Association of Arterial Tortuosity with Hemodynamic Parameters—A Computational Fluid Dynamics Study

Tortuosity of intracranial arteries has been proven to be associated with the risk of intracranial aneurysm development. We decided to analyze which aspects of tortuosity are correlated with hemodynamics parameters promoting intracranial aneurysm development. We constructed 73 idealized models of tortuous artery (length: 25 mm, diameter: 2.5 mm) with single bifurcation. For each model, on the course of segment before bifurcation, we placed 1–3 angles with measures 15, 30, 45, 60, or 75 degrees and arc lengths 2, 5, 7, 10, or 15 mm. We performed computational fluid dynamics analysis. Blood was modeled as Newtonian fluid.
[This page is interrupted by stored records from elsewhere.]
Lemma update_new n now nm es : table_wf es -> name_ok nm -> 0 <= now < 65536 -> Forall (fun e => same_name e nm = false) es -> 
  exists es' old, update_history rnd 0 n now nm es = Some (es', old) /\ table_wf es' /\ (slots_used es = MAX_HISTORY_ENTRIES /\ es' = es /\ old = None \/ recorded now nm es es' old).
Proof.
  intros Ht Hok Hnow Hn. pose proof (tw_length _ Ht) as Hlen. destruct (scan_new rnd 0 now nm n es [] (Least 0 INT_MAX INT_MAX) (tw_entries _ Ht) Hn) as (l & E & Hl); [by left|]. cbn in E.
  unfold update_history. rewrite E. cbn [mbind option_bind]. cbv zeta. destruct (Nat.eqb_spec (slots_used es) MAX_HISTORY_ENTRIES) as [Eu|Eu]; [exists es, None; split; [done|]; split; [done|]; by left|].
  assert (Hset : forall i e, es !! i = Some e -> alter (new_record nm now) i es = <[i := new_record nm now e]> es /\ cstr (name (new_record nm now e)) = nm /\ table_wf (<[i := new_record nm now e]> es)).
  { intros i e Hi. destruct (new_record_wf nm now e Hok Hnow) as [Hc Hw]; [eapply Forall_lookup_1; [apply Ht|exact Hi]|]. split; [by apply alter_insert|]. split; [done|].
    eapply table_set; [done|exact Hi|done|]. intros j f Hj _. rewrite Hc. intros Ef. assert (Hwf : entry_wf f) by (eapply Forall_lookup_1; [apply Ht|exact Hj]).
    apply (same_name_spec f nm Hwf Hok) in Ef. assert (Enf : same_name f nm = false) by (eapply (Forall_lookup_1 _ _ _ _ Hn Hj)). congruence. }
  destruct (Nat.ltb_spec 0 (length (blank_slots 0 es))) as [Hb|Hb].
  - set (r := rnd n mod Z.of_nat (length (blank_slots 0 es))). assert (Hr : (Z.to_nat r < length (blank_slots 0 es))%nat) by (pose proof (Z.mod_pos_bound (rnd n) (Z.of_nat (length (blank_slots 0 es)))); lia).
    apply lookup_lt_is_Some_2 in Hr as [slot Hs]. rewrite Hs. cbn [mbind option_bind]. destruct (blank_slots_ok es 0 slot) as (j & e & -> & Hj & Hbl); [by eapply list_elem_of_lookup_2|]. cbn [Nat.add].
    destruct (Hset j e Hj) as (-> & Hc & Hw). eexists _, _. split; [done|]. split; [done|]. right. exists j, e, (new_record nm now e). split; [done|]. split; [done|]. split; [done|]. split; [done|].
    split; [cbn; lia|]. left. split; [done|]. right. apply is_blank_spec; [eapply Forall_lookup_1; [apply Ht|exact Hj]|done].
  - destruct Hl as [->|Hl]; [done|]. cbn [app] in Hl. destruct Hl as (e & He & Ec & Hall). rewrite He. cbn [mbind option_bind]. destruct (Hset (l_rec l) e He) as (-> & Hc & Hw).
    eexists _, _. split; [done|]. split; [done|]. right. exists (l_rec l), e, (new_record nm now e). split; [done|]. split; [done|]. split; [done|]. split; [done|]. split; [cbn; lia|]. right.
    split; [done|]. split; [apply (blank_slots_none es 0), nil_length_inv; lia|by rewrite Ec].
Qed.

Lemma update_ok n now nm es : table_wf es -> name_ok nm -> 0 <= now < 65536 ->
  exists fuel es' old, update_history rnd fuel n now nm es = Some (es', old) /\ table_wf es' /\
    (slots_used es = MAX_HISTORY_ENTRIES /\ es' = es /\ old = None \/ recorded now nm es es' old).
Proof.
  intros Ht Hok Hnow. destruct (name_cases es nm Ht Hok) as [Hn|(l1 & e & l2 & El & He & En & H1 & H2)].
  - exists 0%nat. by apply update_new.
  - destruct (update_known n now nm es l1 e l2 Ht Hok Hnow El He En H1 H2) as (fuel & es' & E & Hw & Hr). exists fuel, es', None. auto.
Qed.
End Update.

(** *** The file *)

Lemma record_bytes_length e : entry_wf e -> length (entry_bytes e) = ENTRY_SIZE.
Proof. intros (Hl & _). unfold entry_bytes. rewrite !length_app, le_bytes_length, Hl. done. Qed.

Lemma entry_roundtrip e : entry_wf e -> entry_of_bytes (entry_bytes e) = e.
Proof.
  intros (Hl & _ & _ & _ & _ & _ & _ & Hd). unfold entry_of_bytes, entry_bytes. unfold NAME_SIZE in Hl.
  assert (En : forall k l, nth (16 + k) (name e ++ l) 0 = nth k l 0) by (intros k l; rewrite app_nth2 by lia; f_equal; lia).
  assert (Ed : forall k l, drop (16 + k) (name e ++ l) = drop k l) by (intros k l; rewrite drop_app_ge by lia; f_equal; lia).
  rewrite take_app_length' by done. rewrite (En 0%nat), (En 1%nat), (En 2%nat), (En 3%nat), (Ed 4%nat). cbn [nth app skipn]. rewrite drop_0.
  rewrite take_ge by (rewrite le_bytes_length; lia). rewrite le_val_bytes by (cbn; lia). by destruct e.
Qed.

Lemma entries_roundtrip es : forall r, Forall entry_wf es -> entries_of (length es) (concat (map entry_bytes es) ++ r) = es.
Proof.
  induction es as [|e es IH]; intros r H; cbn [length entries_of map concat]; [done|]. apply Forall_cons in H as [He H]. rewrite <- app_assoc, take_app_length', drop_app_length' by (symmetry; by apply record_bytes_length).
  by rewrite entry_roundtrip, IH.
Qed.

Lemma table_bytes_length es : Forall entry_wf es -> length (concat (map entry_bytes es)) = (length es * ENTRY_SIZE)%nat.
Proof. induction es as [|e es IH]; intros H; [done|]. apply Forall_cons in H as [He H]. cbn [map concat length]. rewrite length_app, record_bytes_length, IH by done. lia. Qed.

(** what was written with success is read back *)
Definition keeps_files W `{!HistoryCard W} : Prop := forall (w w' : W) p b, h_write w p b = (0, w') -> h_read w' p = inr b.

Lemma saved_table {W} `{!HistoryCard W} (w w' : W) path es : keeps_files W -> table_wf es -> SaveHistoryFile w path es = (0, w') -> LoadHistoryFile w' path = inr es.
Proof.
  intros Hk Ht E. unfold LoadHistoryFile. rewrite (Hk _ _ _ _ E). destruct Ht as [Hl Hw _]. rewrite table_bytes_length by done. rewrite Hl. cbn [Nat.leb HISTORY_SIZE].
  unfold HISTORY_SIZE. rewrite Nat.leb_refl. f_equal. rewrite <- Hl, <- (app_nil_r (concat _)). by apply entries_roundtrip.
Qed.

(** *** The boot path *)

Lemma last_sep_none p : forall i, (forall j c, (0 < j <= i)%nat -> p !! j = Some c -> is_sep c = false) -> last_sep p i = None.
Proof.
  induction i as [|i IH]; intros H; cbn; [done|]. destruct (p !! S i) as [c|] eqn:E; [rewrite (H (S i) c) by (done || lia)|]; apply IH; intros j c' Hj; apply H; lia.
Qed.

Lemma last_sep_at p k c : forall i, (0 < k <= i)%nat -> p !! k = Some c -> is_sep c = true -> (forall j c', (k < j <= i)%nat -> p !! j = Some c' -> is_sep c' = false) -> last_sep p i = Some k.
Proof.
  induction i as [|i IH]; intros Hk Hc Hs H; [lia|]. cbn. destruct (decide (k = S i)) as [->|Hne]; [by rewrite Hc, Hs|].
  destruct (p !! S i) as [c'|] eqn:E; [rewrite (H (S i) c') by (done || lia)|]; (apply IH; [lia|done|done|]; intros j d Hj; apply H; lia).
Qed.

Lemma strip_version_app s : (0 < length s)%nat -> strip_version (s ++ bs ";1") = s.
Proof.
  intros Hl. change (bs ";1") with [cSEMI; 49]. unfold strip_version. rewrite rev_app_distr. cbn [rev app]. unfold strlen. rewrite length_app. cbn [length].
  replace (2 <? Z.of_nat (length s + 2)) with true by (symmetry; apply Z.ltb_lt; lia). cbn [andb Z.eqb Pos.eqb]. replace (length s + 2 - 2)%nat with (length s) by lia. by apply take_app_length.
Qed.

(** ** Theorems *)

(** For every table of 21 records with distinct names, every name of up to fifteen
    characters and every source of numbers in which each value comes again, the update ends;
    the game then has exactly one record, dated today, with a count from 1 to 127; all other
    records are unchanged, except that a new game without a free record takes the place of one
    with the least count, which is handed over for the old history; only a table of 21 records
    that are kept for ever takes no new game. *)
Theorem launch_recorded (rnd : nat -> Z) (n : nat) (now : Z) (nm : bytes) (es : list HistoryEntry) :
  fair rnd -> table_wf es -> name_ok nm -> 0 <= now < 65536 ->
  exists fuel es' old, update_history rnd fuel n now nm es = Some (es', old) /\ table_wf es' /\
    (slots_used es = MAX_HISTORY_ENTRIES /\ es' = es /\ old = None \/ recorded now nm es es' old).
Proof. intros Hf. by apply update_ok. Qed.

(** A launch reaches the card: when the table of the card can be opened or made and the
    record is added with success, the file read back is the table with the launch recorded. *)
Theorem launch_survives {W} `{!HistoryCard W} icon sysdata letter (rnd : nat -> Z) (now : Z) (nm : bytes) (w w1 : W) (i : Z) (es : list HistoryEntry) :
  keeps_files W -> fair rnd -> find_card w = Some i -> let path := bs "mc" ++ fmt_d i ++ bs ":/" ++ sysdata in
  open_history icon letter w path = (inr es, w1) -> table_wf es -> name_ok nm -> 0 <= now < 65536 ->
  exists fuel r w', AddHistoryRecord icon sysdata letter rnd fuel now w nm = Some (r, w') /\
    (r = 0 -> exists es' old, LoadHistoryFile w' path = inr es' /\ table_wf es' /\
       (slots_used es = MAX_HISTORY_ENTRIES /\ es' = es /\ old = None \/ recorded now nm es es' old)).
Proof.
  intros Hk Hf Hc path Ho Ht Hok Hnow. destruct (update_ok rnd Hf 0 now nm es Ht Hok Hnow) as (fuel & es' & old & E & Ht' & Hr). exists fuel.
  unfold AddHistoryRecord. rewrite Hc. fold path. rewrite Ho, E. cbn [mbind option_bind]. destruct (SaveHistoryFile _ path es') as [r w'] eqn:Es. exists r, w'. split; [done|].
  intros ->. exists es', old. split; [by eapply saved_table|]. done.
Qed.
We have set velocity wave of 2 cardiac cycles. After performing simulation we calculated following hemodynamic parameters at the bifurcation: time average wall shear stress (TAWSS), time average wall shear stress gradient (TAWSSG), oscillatory shear index (OSI), and relative residence time (RRT). We found a significant positive correlation with number of angles and TAWSS (R = 0.329; P < 0.01), TAWSSG (R = 0.317; P < 0.01), and negative with RRT (R = −0.335; P < 0.0.01). Similar results were obtained in terms of arcs lengths. On the other hand, mean angle measure was negatively correlated to TAWSS (R = −0.333; P < 0.01), TAWSSG (R = −0.473 P < 0.01), OSI (R = −0.463; P < 0.01), and positively to RRT (R = 0.332; P < 0.01). On the basis of the obtained results, we developed new tortuosity descriptor, which considered angle measures normalized to its arc length and distance from bifurcation. For such descriptor we found strong negative correlation with TAWSS (R = −0.701; P < 0.01), TAWSSG (R = 0.778; P < 0.01), OSI (R = −0.776; P < 0.01), and positive with RRT (R = 0.747; P < 0.01). Hemodynamic parameters promoting aneurysm development are correlated with larger number of smaller angles located on larger arcs.